Editor’s Note: About six years ago, when my old firm Rockhopper Research was beginning to experience real success I had the good luck to win some business from Genworth Financial, and my principle client there was Gregg Archibald. Gregg had been around the research industry for many years at that point, with leading roles with clients such as AT&T, Marriott, and Genworth. I guess we did a good job and we started to win a lot of business from Genworth and so I found myself chatting with Gregg often. In one of those cool gifts that comes to us in the course of our business lives, we struck up a friendship that carried over outside of our work relationship. Over the years Gregg has been a client, a colleague, a sounding board and most importantly a great friend.

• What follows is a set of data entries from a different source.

(* ===== verification/WsClosing.v ===== *)
(** * WsClosing: how a WebSocket listener closes (transport/websocket_server.go)

    [wsListener.Close] runs once, waits for the [http.Server] to stop serving, and stops it by
    closing what it accepts from; the server's goroutine closes the listener too when it
    stops first.  A goroutine owns the part it plays, and knows which listeners have their
    socket closed and which are closed completely. *)
From S2P Require Import Prelude Conc Kinds Errors Classify Endpoint NetAddr HostPort Secure.
From S2P Require Import Lifecycle Quota Limits Engine Options ActivityClock Observer Stats HttpClose Setup StreamSetup HttpTracker WsServer WsDial SetupPool Frames SetupLock SetupQuiet StreamClosing.
Local Open Scope go_scope.

Inductive wpart :=
  | GEnter (t : nat) | GCtx (t : nat) | GLn (t : nat)   (* runs the function of the gated listener's closeOnce: entered, context done, socket closed *)
  | WEnter (t : nat)   (* runs the function of closeOnce *)
  | WClosing (t : nat)   (* the same, closing is closed *)
  | WCancelled (t : nat)   (* the same, and the contexts are done *)
  | WDown (t : nat)   (* the same, and the server is shut down *)
  | WBuilding (t : nat)   (* listenWebSocket has made the listener *)
  | WServe (t : nat)   (* the goroutine that serves *)
  | WServing (t : nat)   (* the same, the server has the listener *)
  | WEnded (t : nat)   (* the same, done is closed *)
  | WWatch (t : nat).   (* watches the context *)
#[global] Instance wpart_eq_dec : EqDecision wpart.
Proof. solve_decision. Defined.
#[global] Instance wpart_countable : Countable wpart.
Proof.
  refine (inj_countable'
    (fun x => match x with
      | GEnter t => (0, t) | GCtx t => (1, t) | GLn t => (2, t) | WEnter t => (3, t) | WClosing t => (4, t) | WCancelled t => (5, t)
      | WDown t => (6, t) | WBuilding t => (7, t) | WServe t => (8, t) | WServing t => (9, t) | WEnded t => (10, t) | WWatch t => (11, t) end%nat)
    (fun '(k, t) => match k with
      | 0 => GEnter t | 1 => GCtx t | 2 => GLn t | 3 => WEnter t | 4 => WClosing t | 5 => WCancelled t
      | 6 => WDown t | 7 => WBuilding t | 8 => WServe t | 9 => WServing t | 10 => WEnded t | _ => WWatch t end%nat) _).
  by intros [].
Defined.

(** ** What the concern sees *)
Definition wtask_part (t : task) : option wpart :=
  match t with TWsServe t => Some (WServe t) | TWsWatch t => Some (WWatch t) | _ => None end.
Definition wwaiting (e : bool * task) : option wpart := if e.1 then None else wtask_part e.2.
Definition wpending (x : wpart) (gs : list (bool * task)) : nat := length (List.filter (fun e => bool_decide (wwaiting e = Some x)) gs).
Lemma wpending_app x gs gs' : wpending x (gs ++ gs') = (wpending x gs + wpending x gs')%nat.
Proof. unfold wpending. by rewrite List.filter_app, length_app. Qed.
Lemma wpending_one x e : wpending x [e] = one (bool_decide (wwaiting e = Some x)).
Proof. unfold wpending. cbn [List.filter]. by case_bool_decide. Qed.
Lemma wpending_begin x gs n t :
  gs !! n = Some (false, t) -> (wpending x (<[n := (true, t)]> gs) + one (bool_decide (wtask_part t = Some x)) = wpending x gs)%nat.
Proof.
  unfold wpending. revert n. induction gs as [|e gs IH]; intros [|n] Hn; [done..| |].
  - injection Hn as ->. change (<[0%nat := (true, t)]> ((false, t) :: gs)) with ((true, t) :: gs). cbn [List.filter].
    rewrite (bool_decide_false (wwaiting (true, t) = Some x)) by done. change (wwaiting (false, t)) with (wtask_part t). case_bool_decide; cbn [length one]; lia.
  - specialize (IH _ Hn). change (<[S n := (true, t)]> (e :: gs)) with (e :: <[n := (true, t)]> gs). cbn [List.filter]. destruct (bool_decide (wwaiting e = Some x)); cbn [length]; lia.
Qed.
Definition serves (t : nat) (gs : list (bool * task)) : Prop := exists b, (b, TWsServe t) ∈ gs.
(* ===== verification/SetupTheorems.v ===== *)
(** * SetupTheorems: what setting connections up guarantees

    The concerns of SetupLock.v, SetupLeases.v, StreamClosing.v, WsServing.v and SetupCallers.v together, for
    [setup_pool]: any callers of [Listen], [Dial] and [Close], with the goroutines they start,
    in any interleaving. *)
From S2P Require Import Prelude Conc Kinds Errors Classify Endpoint NetAddr HostPort Secure.
From S2P Require Import Lifecycle Quota Limits Engine Options ActivityClock Observer Stats HttpClose Setup StreamSetup HttpTracker WsServer WsDial SetupPool Frames SetupLock SetupLeases SetupQuiet StreamClosing WsClosing WsServing SetupCallers SetupSpawns.
Local Open Scope go_scope.

(** ** The states a listener may be left in *)
(** Accepting: the Engine tracks it, nothing of it is closed. *)
Definition stream_open (i : nat) (s : world) : Prop :=
  lis i li_closing s = false /\ lis i li_ctx s = false /\ lis i li_lnClosed s = false /\ lis i li_done s = false /\
  i ∈ e_streamListeners (w_engine s).
(** Closed: the context has ended, the socket is closed, [done] is closed, the Engine has forgotten it. *)
Definition stream_closed (i : nat) (s : world) : Prop :=
  lis i li_closing s = true /\ lis i li_ctx s = true /\ lis i li_lnClosed s = true /\ lis i li_done s = true /\
  i ∉ e_streamListeners (w_engine s).
(** Open: the Engine tracks it, its server has it and nothing closes it.  (A WSS listener whose
    accept loop has ended after a temporary error is open in this sense although it accepts
    nothing more, see [wss_temporary_error_stops].) *)
Definition ws_open (t : nat) (s : world) : Prop :=
  wsl t wl_closing s = false /\ wsl t wl_ctx s = false /\ wsl t wl_done s = false /\ wsl t wl_serving s = true /\
  t ∈ e_wsListeners (w_engine s).
Definition ws_closed (t : nat) (s : world) : Prop :=
  wsl t wl_closing s = true /\ wsl t wl_ctx s = true /\ wsl t wl_lnClosed s = true /\ wsl t wl_done s = true /\
  wsl t wl_shutdown s = true /\ wsl t wl_serving s = false /\ t ∉ e_wsListeners (w_engine s).
(** The places of a lease: the Engine, the tracker of a WebSocket listener, a wsDialAdmission. *)
Definition lease_places (j : nat) (s : world) : nat :=
  (multiplicity j (tracked s) + occ j (held_lease <$> w_holders s) + occ j (da_lease <$> w_dials s))%nat.
Definition lease_released (j : nat) (s : world) : bool := default false (marks (e_admission (w_engine s)) !! j).

(** A share of the sum is in somebody's hands. *)
Lemma gsum_mset {A B} `{Countable A, Ghost B} (x : A) (ms : list (gmultiset A * B)) :
  (1 <= multiplicity x (gsum ms).1)%nat -> exists m, m ∈ ms /\ x ∈ m.1.
Proof.
  intros Hx. destruct (sum_owner (fun m => multiplicity x m.1)) with (ms := ms) as (m & Hm & Hp); [|done|lia|].
  - intros a b. apply (multiplicity_disj_union a.1 b.1).
  - exists m. split; [done|]. rewrite elem_of_multiplicity. lia.
Qed.

Lemma gsum_has {A B} `{Countable A, Ghost B} (x : A) (ms : list (gmultiset A * B)) m : m ∈ ms -> x ∈ m.1 -> (1 <= multiplicity x (gsum ms).1)%nat.
Proof.
  intros [F ->]%gsum_elem Hx. change (m ∙ F).1 with (m.1 ⊎ F.1). rewrite multiplicity_disj_union. rewrite elem_of_multiplicity in Hx. lia.
Qed.
Lemma gsum_knows {A B} `{Ghost A, Countable B} (x : B) (ms : list (A * gset B)) m : m ∈ ms -> x ∈ m.2 -> x ∈ (gsum ms).2.
Proof. intros [F ->]%gsum_elem Hx. change (m ∙ F).2 with (m.2 ∪ F.2). set_solver. Qed.
(** Only some parts begin with a goroutine. *)
Lemma pending_none x gs : (forall t, task_part t <> Some x) -> pending x gs = 0%nat.
Proof.
  intros Hx. unfold pending. induction gs as [|[[] t] gs IH]; [done|exact IH|]. cbn [List.filter]. rewrite bool_decide_false; [exact IH|]. apply Hx.
Qed.
Lemma wpending_none x gs : (forall t, wtask_part t <> Some x) -> wpending x gs = 0%nat.
Proof.
  intros Hx. unfold wpending. induction gs as [|[[] t] gs IH]; [done|exact IH|]. cbn [List.filter]. rewrite bool_decide_false; [exact IH|]. apply Hx.
Qed.
Lemma wowner x s (ms : list wshare) : (forall t, wtask_part t <> Some x) -> (1 <= wparts (gsum ms).1 s x)%nat -> exists m, m ∈ ms /\ x ∈ m.1.
Proof. intros Hx Hc. unfold wparts in Hc. rewrite wpending_none, Nat.add_0_r in Hc by done. exact (gsum_mset _ _ Hc). Qed.
Lemma whas x s (ms : list wshare) m : m ∈ ms -> x ∈ m.1 -> (1 <= wparts (gsum ms).1 s x)%nat.
Proof. intros Hm Hx. pose proof (gsum_has _ _ _ Hm Hx). unfold wparts. lia. Qed.

Section pool.
Context `{WebSocketLib} (pf : platform) (cfg : config) (fuel : nat) (en : surroundings) (now : Z) (workers amax : nat) (opss : list (list setup_op)).
Abbreviation start := (setup_pool pf cfg fuel en now workers opss).

(** No channel of a listener is closed twice, and nothing else panics: each of the two
    kinds of listeners leaves only the panics of the other. *)
Lemma setup_no_panic c : rtc pstep start c -> ~ panics c.
Proof.
  intros Hr (i & B & f & k & Hi & Hin).
  destruct (awp_ok_at _ _ _ _ _ _ _ _ _ _ (setup_closing_ok _ _ _ _ _ _ _ _ Hr) Hi) as [_ Hp1]. destruct (Hp1 Hin) as (t & get & Hg & E1).
  destruct (awp_ok_at _ _ _ _ _ _ _ _ _ _ (setup_ws_closing_ok _ _ _ _ _ _ _ _ Hr) Hi) as [_ Hp2]. destruct (Hp2 Hin) as (n & get' & Hg' & E2).
  set (s := set_w_listeners (replicate (S n) (set_li_closing false (set_li_done false nil_listener))) (new_world (cfg_limits cfg) 0)).
  assert (lis n get' s = true) as Hl by (apply E2, E1; by destruct Hg as [-> | ->]).
  unfold lis in Hl. assert (w_listeners s !! n = Some (set_li_closing false (set_li_done false nil_listener))) as Es by (apply lookup_replicate_2; lia).
  rewrite Es in Hl. by destruct Hg' as [-> | ->].
Qed.
(** ** Errors *)
Definition operationalError (op : Op) (cause : error) (hint : classifyHint) : option error :=
  classifyOperational pf op (wc_protocol (we_codec env)) (we_local env) (we_remote env) (Some cause) hint.
Definition Err : prog wsSession (option error) := atomically (fun s => (s, ls_err (wx_life s))).
Definition ctx_cause (k : nat) (s : wsSession) : option error :=
  match path_ctx k (wx_path s) with Some _ => Some (cause_of k) | None => None end.
Definition cause_or (k : nat) (q : prog wsSession (option error)) : prog wsSession (option error) :=
  c ← atomically (fun s => (s, ctx_cause k s));
  match c with Some c => mret (Some c) | None => q end.
Definition sendError (k : nat) (err : error) : prog wsSession (option error) :=
  cause_or k (mret (operationalError OpSend err hintNone)).
Definition trySendError (err : error) : prog wsSession (option error) :=
  (if errors_Is err ErrWouldBlock
   then atomically (fun s => (wset_backpressure (inc_u64 (wx_backpressure s)) s, tt)) else mret tt) ≫= fun _ =>
  mret (operationalError OpSend err hintNone).
Definition terminal_or_closed : prog wsSession (option error) :=
  t ← Err;
  mret (match t with Some t => Some t | None => operationalError OpSend ErrClosed hintNone end).
Ltac leave_it := apply wleft_intro; [done|first [done|apply ws_paid2]|lia].
Lemma wp_ws_send_inside k msg (Q : option error -> wshare -> Prop) :
  (forall r m, wleft j op 1 m -> Q r m) ->
  xwp (send_inside pf env cause_of rnd qfuel k msg) (wclient l kf ke (paid q) 1 0 (S op) ∅ 0) Q.
Proof.
  intros HQ. unfold send_inside. destruct (Validate msg); [apply wp_ret, HQ; leave_it|]. pose proof ws_paid_idle as Hidle.
  apply wp_bind, wp_out_client; [auto with still|done|]. apply wp_acquireSlot; [done..| |].
  { intros e. apply wp_ws_sendError. intros r. apply HQ. leave_it. }
  apply wp_bind, wp_ws_acquireEncoder.
  { intros e. apply wp_bind, wp_ws_sendError. intros r. apply wp_ws_give_slot, HQ. leave_it. }
  apply wp_bind, wp_encode_next. intros i.
  destruct (ws_encode (we_codec env) (rnd i) msg) as [[typ payload]|e] eqn:Ee;
    [|apply wp_bind, wp_ws_sendError; intros r; apply wp_ws_give_slot, HQ; leave_it].
  apply encoded_ok in Ee. pose proof (zlen_nonneg payload) as Hn.
  apply wp_bind, wp_out_client; [apply still_quota|done|].
  eapply (wp_path_acquire lim bound total wq (frame_ok env rnd) (own_role role) lim_ok qfuel k j); [done|done|exact Hn|done..| |].
  { intros e q' Hq'. apply wp_bind, wp_ws_sendError. intros r. apply wp_ws_give_slot, HQ. leave_it. }
  apply wp_bind, wp_out_client; [auto with still|done|]. apply wp_path_offer; [exact lim_ok|exact Hn|done|..].
  - apply wp_bind, wp_ws_unreserve; [done|]. apply wp_ret, HQ. leave_it.
  - apply wp_bind, wp_ws_unreserve; [done|]. apply wp_ws_cause_or; [intros r; apply HQ; leave_it|].
    apply wp_ws_terminal_or_closed. intros e. apply HQ. leave_it.
  - intros id. apply wp_bind, wp_out_client; [auto with still|done|].
    apply wp_path_await; [exact lim_ok|apply Hq|]. intros r.
    assert (forall x, Q x (wclient l kf ke q 1 0 op ∅ 0)) as HQ' by (intros x; apply HQ; leave_it).
    destruct r; [by apply wp_ret..|]. apply wp_ws_cause_or; [done|]. by apply wp_ws_terminal_or_closed.
Qed.
Lemma wp_ws_trySend_inside msg (Q : option error -> wshare -> Prop) :
  (forall r m, wleft j op 1 m -> Q r m) ->
  xwp (trySend_inside pf env rnd msg) (wclient l kf ke (paid q) 1 0 (S op) ∅ 0) Q.
Proof.
  intros HQ. unfold trySend_inside. destruct (Validate msg); [apply wp_ret, HQ; leave_it|].
  apply wp_bind, wp_out_client; [auto with still|done|]. apply wp_tryAcquireSlot; [done| |].
  { intros e. apply wp_ws_trySendError. intros r. apply HQ. leave_it. }
  apply wp_bind, wp_ws_tryAcquireEncoder.
  { intros e. apply wp_bind, wp_ws_trySendError. intros r. apply wp_ws_give_slot, HQ. leave_it. }
  apply wp_bind, wp_encode_next. intros i.
  destruct (ws_encode (we_codec env) (rnd i) msg) as [[typ payload]|e] eqn:Ee;
    [|apply wp_ws_give_slot, HQ; leave_it].
  apply encoded_ok in Ee. pose proof (zlen_nonneg payload) as Hn.
  apply wp_bind, wp_out_client; [apply still_quota|done|].
  eapply (wp_path_tryAcquire lim bound total wq (frame_ok env rnd) lim_ok j); [exact Hn|done..| |].
  { intros e q' Hq'. apply wp_bind, wp_ws_trySendError. intros r. apply wp_ws_give_slot, HQ. leave_it. }
  apply wp_bind, wp_out_client; [auto with still|done|]. apply wp_path_tryOffer; [exact lim_ok|exact Hn|done|..].
  - apply wp_bind, wp_ws_unreserve; [done|]. apply wp_ws_trySendError. intros r. apply HQ. leave_it.
  - apply wp_bind, wp_ws_unreserve; [done|]. apply wp_ws_terminal_or_closed. intros e. apply HQ. leave_it.
  - intros id. apply wp_ret, HQ. leave_it.
Qed.
End send.
(* ===== verification/WebsocketSpec.v ===== *)
(** * WebsocketSpec: what a WebSocket session promises, and that every run ends

    [ws_refines] shows that every section of every goroutine of a reachable session is one
    step of the [service] of Service.v or none; [ws_closes] that a session somebody closes
    or shuts down is closed by every schedule. *)
From S2P Require Import Prelude Conc Kinds Errors Classify Message Gate Lifecycle Quota SendPath SendPathInv SendPathWriter.
From S2P Require Import Service Encoding Secure Endpoint NetAddr WsCodec Websocket WebsocketInv WebsocketProofs.
From S2P Require Import WebsocketWriter WebsocketTheorems.
Local Open Scope go_scope.
Local Open Scope Z_scope.

(** ** How one section moves the session *)
Record life_grows (l l' : lifeState) : Prop := {
  lg_goal : goal_rank (l_goal (ls_life l)) <= goal_rank (l_goal (ls_life l'));
  lg_term : l_terminal (ls_life l) = true -> l_terminal (ls_life l') = true;
  lg_signals : l_signals (ls_life l) ⊆ l_signals (ls_life l');
}.
Record ws_moves (fin : bool) (can : nat -> bool) (s s' : wsSession) : Prop := {
  wm_path : path_moves fin can (wx_path s) (wx_path s');
  wm_life : life_grows (wx_life s) (wx_life s');
}.

Lemma life_same l l' : ls_life l' = ls_life l -> life_grows l l'.
Proof. intros E. split; rewrite E; [lia|done..]. Qed.
Lemma grows_once ch : respects life_grows (once life_lens ch).
Proof. apply respects_atomically. intros l. split; cbn; [lia|done|set_solver]. Qed.
Lemma grows_request g : respects life_grows (requestWithPrevious life_lens g).
Proof.
  unfold requestWithPrevious. destruct (_ || _); [apply respects_ret|]. apply respects_bind.
  - apply respects_atomically. intros l. cbv zeta. case_match eqn:E; [by apply life_same|].
    apply orb_false_elim in E as [_ E]. rewrite Z.geb_leb in E. apply Z.leb_gt in E. split; cbn in *; [lia|done..].
  - intros [[] prev]; cbn [negb fst snd]; [|apply respects_ret]. apply respects_bind; [apply grows_once|]. intros _.
    apply respects_bind; [|done]. case_match; [apply grows_once|apply respects_ret].
Qed.
Lemma grows_abort why pub :
  (forall l, ls_life (pub l) = ls_life l) -> respects life_grows (abortWith life_lens why pub).
Proof.
  intros Hpub. apply respects_bind.
  - apply respects_atomically. intros l. cbv zeta. case_match; [by apply life_same|].
    split; cbn; rewrite Hpub; cbn; [destruct (l_goal _); cbn; lia|done..].
  - intros []; cbn [negb]; [|apply respects_ret]. repeat (apply respects_bind; [apply grows_once|intros _]). apply respects_ret.
Qed.
Lemma grows_terminal : respects life_grows (tryMarkTerminal life_lens).
Proof.
  apply respects_bind.
  - apply respects_atomically. intros l. cbv zeta. case_match; [by apply life_same|]. split; cbn; [lia|done|set_solver].
  - intros []; [|apply respects_ret]. unfold markTerminalChannels.
    repeat (apply respects_bind; [|intros _]); apply grows_once || apply respects_ret.
Qed.
Lemma publish_life why cause l : ls_life (publish why cause l) = ls_life l.
Proof. by destruct why, cause. Qed.
(* ===== verification/Session.v ===== *)
(** * Session: sending and closing on a stream Session

    transport/conn.go (all but the read loop, which Reader.v models),
    transport/admission.go and transport/stream_graceful.go.

    A Session is shared by the goroutines that call [Send], [TrySend],
    [CloseWrite], [Shutdown] and [Close], and by its own goroutines: the writer, the
    reader, the activity watcher and the one that finalizes.  The lifecycle, the send
    gate and the byte quota are the components of Lifecycle.v, Gate.v and Quota.v,
    whose programs run here on their part of the state.

    The contexts are numbered; [cause_of] gives the cause of a context that is done.
    The socket is an oracle: [io] gives the results of the calls that the [k]-th
    [writeFrame] makes.  The identity of an ack channel is the position of its request
    among those sent to the queue.
    All the calls that one [writeFrame] makes on the socket are one section, which only the writer runs.
    Events for the observer and the touches of the activity clock are left out. *)
From S2P Require Import Prelude Conc Kinds Errors Classify Message Wire Gate Lifecycle Quota Reader.
Local Open Scope go_scope.

(** ** Writing one frame *)
(** [w k rest] is the result of the [k]-th [Write], called with [rest].  [None]: [p[n:]] panics, or
    negative counts keep the loop from getting on. *)
Fixpoint writeAll_loop (w : nat -> bytes -> Z * option error) (fuel k : nat) (p : bytes)
    : option (bytes * option error) :=
  match fuel with
  | O => None
  | S fuel =>
      match p with
      | [] => Some ([], None)
      | _ =>
          let '(n, err) := w k p in
          if n >? zlen p then None
          else
            let written := take (Z.to_nat n) p in
            let p := if n >? 0 then drop (Z.to_nat n) p else p in
            match err with
            | Some e => Some (written, Some e)
            | None =>
                if n =? 0 then Some (written, Some (Sentinel IoErrNoProgress))
                else option_map (fun r => (written ++ r.1, r.2)) (writeAll_loop w fuel (S k) p)
            end
      end
  end.
(** What reached the socket, and the error returned. *)
Definition writeAll (w : nat -> bytes -> Z * option error) (p : bytes) : option (bytes * option error) :=
  writeAll_loop w (S (length p)) 0 p.

(** [SetWriteDeadline], the [Write]s, and [SetWriteDeadline(time.Time{})]. *)
Record write_io := {
  wi_setErr : option error; wi_write : nat -> bytes -> Z * option error; wi_clearErr : option error }.
(** Division by one is exact. *)
Lemma div_one (x : float) : x / 1 = x.
Proof.
  apply Prim2SF_inj. rewrite div_spec, Prim2SF_one.
  pose proof (Prim2SF_valid x) as Vx.
  pose proof (Prim2SF_valid (x / 1)) as Vr. rewrite div_spec, Prim2SF_one in Vr.
  destruct (Prim2SF x) as [s|s| |s m e]; try reflexivity.
  - destruct s; reflexivity.
  - destruct s; reflexivity.
  - pose proof (SFdiv_finite s m e false 4503599627370496 (-52)) as H.
    replace (F2R (Z.pos m) e / F2R 4503599627370496 (-52))%R with (F2R (Z.pos m) e) in H.
    2:{ replace (F2R 4503599627370496 (-52)) with 1%R; [field|].
        unfold F2R, bpow. simpl. lra. }
    rewrite xorb_false_r in H.
    destruct (SF64div _ _) as [s'|s'| |s' m' e']; simpl in H.
    + destruct H as [_ H]. exfalso. apply (H m e Vx). lra.
    + destruct H as [_ H]. exfalso. apply (H m e Vx). lra.
    + contradiction.
    + destruct H as (-> & Hu & Hl).
      specialize (Hu m e Vx (Rle_refl _)). specialize (Hl m e Vx (Rle_refl _)).
      pose proof (SF2R_inj (S754_finite false m' e') (S754_finite false m e) Vr Vx) as Hi.
      simpl in Hi. assert (E : S754_finite false m' e' = S754_finite false m e) by (apply Hi; lra).
      injection E as -> ->. reflexivity.
Qed.

Lemma add_between_sf a b (c1 c2 : spec_float) :
  is_finite a = true -> is_finite b = true ->
  valid_binary c1 = true -> valid_binary c2 = true ->
  (SF2R c1 <= B2R a + B2R b <= SF2R c2)%R ->
  is_finite (a + b) = true /\ (SF2R c1 <= B2R (a + b) <= SF2R c2)%R.
Proof.
  rewrite !is_finite_spec. unfold B2R. rewrite add_spec. intros Fa Fb V1 V2 H.
  apply rnd_between with (V := (SF2R (Prim2SF a) + SF2R (Prim2SF b))%R);
    auto using SFadd_spec.
Qed.

Lemma add_between a b c1 c2 :
  is_finite a = true -> is_finite b = true ->
  (B2R c1 <= B2R a + B2R b <= B2R c2)%R ->
  is_finite (a + b) = true /\ (B2R c1 <= B2R (a + b) <= B2R c2)%R.
Proof.
  intros Fa Fb H. apply add_between_sf; auto using Prim2SF_valid.
Qed.

Lemma B2R_finite_nonzero x :
  B2R x <> 0%R -> exists s m e, Prim2SF x = S754_finite s m e.
Proof.
  unfold B2R. destruct (Prim2SF x) as [s|s| |s m e]; simpl; try lra. eauto.
Qed.

Lemma div_between a b c1 c2 :
  is_finite a = true -> B2R b <> 0%R ->
  (B2R c1 <= B2R a / B2R b <= B2R c2)%R ->
  is_finite (a / b) = true /\ (B2R c1 <= B2R (a / b) <= B2R c2)%R.
Proof.
  rewrite !is_finite_spec. intros Fa Hb H.
  destruct (B2R_finite_nonzero b Hb) as (sb & mb & eb & Eb).
  unfold B2R in *. rewrite div_spec, Eb in *.
  destruct (Prim2SF a) as [sa|sa| |sa ma ea]; try discriminate.
  - simpl SF2R in H. unfold Rdiv in H. rewrite Rmult_0_l in H.
    simpl. split; [reflexivity | exact H].
  - apply rnd_between with (V := (SF2R (S754_finite sa ma ea) / SF2R (S754_finite sb mb eb))%R);
      auto using Prim2SF_valid, SFdiv_spec.
Qed.

(** An exact sum of doubles that is not zero does not round to zero. *)
Lemma add_nonzero a b :
  is_finite a = true -> is_finite b = true ->
  (B2R a + B2R b <> 0)%R -> (a + b =? 0) = false.
Proof.
  rewrite !is_finite_spec. unfold B2R. rewrite eqb_spec, add_spec, Prim2SF_zero.
  intros Fa Fb H.
  destruct (grid_plus (Prim2SF a) (Prim2SF b) (Prim2SF_valid a) (Prim2SF_valid b))
    as [M HM].
  pose proof (rnd_grid_nonzero _ _ M (SFadd_spec _ _ Fa Fb) HM H) as Hz.
  destruct (SF64add (Prim2SF a) (Prim2SF b)) as [s|s| |s m e];
    try contradiction; try reflexivity; destruct s; reflexivity.
Qed.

I’ve been harassing him for years to start blogging and (I think to shut me up) he finally acquiesced. Today’s post is the first of what I hope will be many from Gregg Archibald. I respect his experience, wit, and insight immensely and I think you will as well.
By Gregg Archibald
At this point, I believe it is well accepted that we, as an industry, are in a state of change. More is expected of both research suppliers and research departments. We have all heard the need to do things better, faster, and cheaper. ‘Better’ is the focus here. According to a number of clients, ‘better’ is defined as more impact.
Marketing problems can be categorized as the strategic and the tactical. To borrow an overused map analogy, the strategic is about defining our destination and the tactical about the next turn. Tactical problems often lend themselves very well to the tools and materials that we use today – which are either data trends (e.g., satisfaction), point in time data (e.g., surveys, focus groups, some behavioral data) – and are finite in context of the consumer interaction with that product, company, or industry. This is a necessary part of marketing research and one we do pretty well.
Strategic problems, on the other hand, need a lot more context than we as an industry often provide. When attempting to define the destination, marketers typically approach this in the same finite context of product, company, and/or industry – rather than the more holistic world in which consumers live. To be truly strategic, we need to view the consumer’s world more broadly.
Let’s take life insurance as an example, which has a problem with declining sales. The emphasis of this product has been protecting the family in case the primary wage earner dies. There have been hundreds upon thousands of communication, product development, and satisfaction studies in this industry, with limited success. Much of the reason that these efforts are met with limited success is because the context has been limited to the ‘product, company, industry’ lens – rather than a consumer lens. There are consumer realities outside the industry that effect life insurance sales – the rise of the two income household (which lessens the financial severity of the death of a wage earner), the delay or absence of children in the household, stagnant wages for most consumers, the rising cost of college, etc – and are all part of the competition for the dollar that once could have purchased life insurance. These realities must be understood and integrated in order ‘draw the map’.
The need for this contextual insight may seem intuitive – but it is often missing in our efforts to help clients. The consumer is a much broader entity than we are able to address in a single survey, series of focus groups, or any of the other tools that are being developed. It is the integration of these tools, and many other tools that we have available to us, which is the key to developing contextual insight. It is not easy. It takes a broad world view, meta-analysis, consumer knowledge, industry knowledge, risk, and a compelling framework.
When it is done well, the outcome is better communications, better targeting, better positioning, better strategy, and more impact.